Secondly, the ZESSYS device can improve the efficiency and safety of foraminoplasty. In this study, the average foraminoplasty time(12.82 ± 2.52 minutes) in the ZESSYS group were significantly shorter than those in the TESSYS group (average foraminoplasty time, 17.18 ± 2.92 minutes, p < 0.01). Among the anatomical limitations at the L5-S1 level, the iliac crest is considered a major obstacle[25, 26]. When the iliac crest is located above the middle of the L5 pedicle in the lateral radiograph, foraminoplasty may be required[27]. In addition, if the working spaces are limited by the other anatomical limitations, foraminoplasty is also necessary. In the conventional TESSYS technique the foramen is widened gradually by an isocentric trephine. During the process of foraminoplasty, the trephine blade makes close contact with foramen soft tissue and nerve roots, leading to a risk of damage, espically for the L5-S1 level with a narrowed disc space and intervertebral foramen than the other levels. During the PTED process with ZESSYS, a 1 mm Kirschner wire is passed between the SAP and exiting nerve root and fixed on the the posterior aspect of the distal vertebra, which acts as a steady pivot for the double-cannula device. When the predefined cannula is inserted to dock on the SAP at posterior orientation, it can be easily rotated to find the proper trajectory and achieve quantificationally decompression. In addition, the beveled design cannula is placed next to the ventral side of the SAP, excluding the exiting nerve root from the working zone of the trephine and protecting the exiting nerve root from damage. If needed, the foramen can be enlarged by a second cannula rotation. The double-cannulas greatly reduce the difficulty of foraminoplasty and enable foraminoplasty to be performed more precisely.

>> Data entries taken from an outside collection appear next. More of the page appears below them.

(** ** proxy.go *)
Definition normalizeResourceName (name prefix : string) : C string :=
  if bool_decide (TrimSpace name = "") then
    let! random := map_err (λ e, EWrap ("generate " +:+ ToLower prefix +:+ " name: ") e "") (on_os random_hex) in ret (prefix +:+ "-" +:+ random)
  else ret (TrimSpace name).
Definition port_invalid : error := badRequest "PROXY_PORT_INVALID" "公网端口必须在 1-65535 之间".
Definition bad_port (port : Z) : bool := Z.ltb port 0 || Z.ltb 65535 port.
Definition resolveCreateProxyPort (protocol : string) (requestedPort : Z) : C Z :=
  throw_if bad_port requestedPort with port_invalid ;;
  if negb (accessProtocolRequiresPublicPort protocol) then ret 0%Z
  else if Z.ltb 0 requestedPort then ret requestedPort
  else allocateAvailableProxyPort 0.
Definition resolveUpdateProxyPort (protocol : string) (proxy : Access) (requestedPort : Z) (exposePublicPort : bool) : C Z :=
  throw_if bad_port requestedPort with port_invalid ;;
  if negb exposePublicPort then
    if accessProtocolRequiresPublicPort protocol then throw (badRequest "PROXY_PUBLIC_PORT_REQUIRED" "该访问协议必须开放公网端口") else ret 0%Z
  else if Z.ltb 0 requestedPort then
    (if Z.eqb requestedPort (x_Port proxy) then ret tt else ensureProxyPortAvailable requestedPort (x_ID proxy)) ;; ret requestedPort
  else if Z.ltb 0 (x_Port proxy) then ret (x_Port proxy)
  else allocateAvailableProxyPort (x_ID proxy).
(** What a handler answers with: the row and its effective status. *)
Definition transformProxy (proxy : Access) (application : option Application) : C (Access * string) :=
  let! status := proxyEffectiveStatus proxy application in ret (proxy, status).

(** The row is deleted again when a later step fails with [e]. *)
Definition undo_create {A} (proxyID : N) (e : error) : C A := ignore (on_db (CpDao.DeleteProxy proxyID)) ;; throw e.
Definition CreateProxy (actor : option N) (req : CreateProxyRequest) : C (Access * string) :=
  let! name := normalizeResourceName (cr_Name req) "Access" in
  throw_if N.eqb (cr_ApplicationId req) 0 with badRequest "APPLICATION_ID_REQUIRED" "关联应用不能为空" ;;
  on_db (requireVisibleResource actor "application" (cr_ApplicationId req)) ;;
  throw_if bad_port (cr_Port req) with badRequest "PROXY_PORT_INVALID" "公网端口必须在 1-65535 之间；SSH/RDP/VNC 可留空仅通过网页访问" ;;
  let! application := map_err (mapRecordNotFound "APPLICATION_NOT_FOUND" "关联应用不存在") (on_db (CpDao.GetApplicationByID (cr_ApplicationId req))) in
  let! edge := validateProxyApplication application in
  let! accessProtocol := lift (normalizeAccessProtocol ToLower (cr_AccessProtocol req) application (cr_Port req) (cr_ExposePublicPort req)) in
  let! requestedPort := resolveCreateProxyPort accessProtocol (cr_Port req) in
  (if Z.ltb 0 requestedPort then ensureProxyPortAvailable requestedPort 0 else ret tt) ;;
  let! proxy := on_db (CpDao.CreateProxy (mkAccess 0 (cr_ApplicationId req) name requestedPort ProxyStatusRunning (cr_Description req) accessProtocol)) in
  let! claimed := try (on_db (claimResource actor "access" (x_ID proxy))) in
  match claimed with
  | Err e => undo_create (x_ID proxy) e
  | Ok _ =>
      let! proxy :=
        (if Z.eqb (e_Status edge) EdgeStatusRunning then
           let! started := attempt (startProxyRuntime proxy application) in
           match started with
           | Err e => undo_create (x_ID proxy) e
           | Ok started =>
               if Z.eqb requestedPort 0 && Z.ltb 0 (x_Port started) then
                 let! updated := try (on_db (CpDao.UpdateProxy started)) in
                 match updated with
                 | Ok _ => ret started
                 | Err e => ignore (stopProxyRuntime started) ;; undo_create (x_ID started) e
                 end
               else ret started
           end
         else ret proxy) in
      transformProxy proxy (Some application)
  end.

According to our study, the ZESSYS device is more efficient than the TESSYS device in the puncture and foraminoplasty procedures. The difference in the puncture time and foraminoplasty time between the two groups were significant. Not only that, the average fluoroscopy time (26.29 ± 5.96 seconds) and total surgery time(63.14 ± 7.76 minutes) in the ZESSYS group were significantly shorter than those in the TESSYS group (average fluoroscopy time, 34.73 ± 6.86 seconds; p < 0.01; total surgery time 74.21 ± 12.16 minutes, p < 0.01 ). The fluoroscopy time decreased with the application of ZESSYS, which was beneficial for both the patients and surgeons. The preliminary postoperative outcomes seemed to be equal between the ZESSYS group and TESSYS group. There were no significant differences in the VAS score for low back pain, VAS score for leg pain, ODI score or MacNab criteria between the two groups at the same time point. No cases of recurrent herniation were observed at the 12-month follow-up. However 1 patient in the TESSYS group experienced slight dysesthesia after surgery. Although his symptoms disappeared within 2 weeks after temporary conservative treatment. It is an alert of exiting nerve damage which is a common complication of PTED[18, 23, 28]. There were no cases of severe complications in the ZESSYS group. One of the reasons for this result might be that the new instrument not only effectively widened the foramen but also effectively protected the nerve root.
Nevertheless, our study has some limitations. Firstly, the sample sizes of the two groups were small, and the follow-up time was short. The clinical outcome was preliminary, and a larger study needs to be conducted in the future to verify the the reliability of the ZESSYS system. In addition, at the L5-S1 level, the unique anatomical limitations were triaxial and complicated, and there were no specific protocols for the evaluation of the anatomical limitations. Therefor, in this study, we analyzed two major anatomical limitations between the two groups, which may not be enough and may affect the statistical correctness.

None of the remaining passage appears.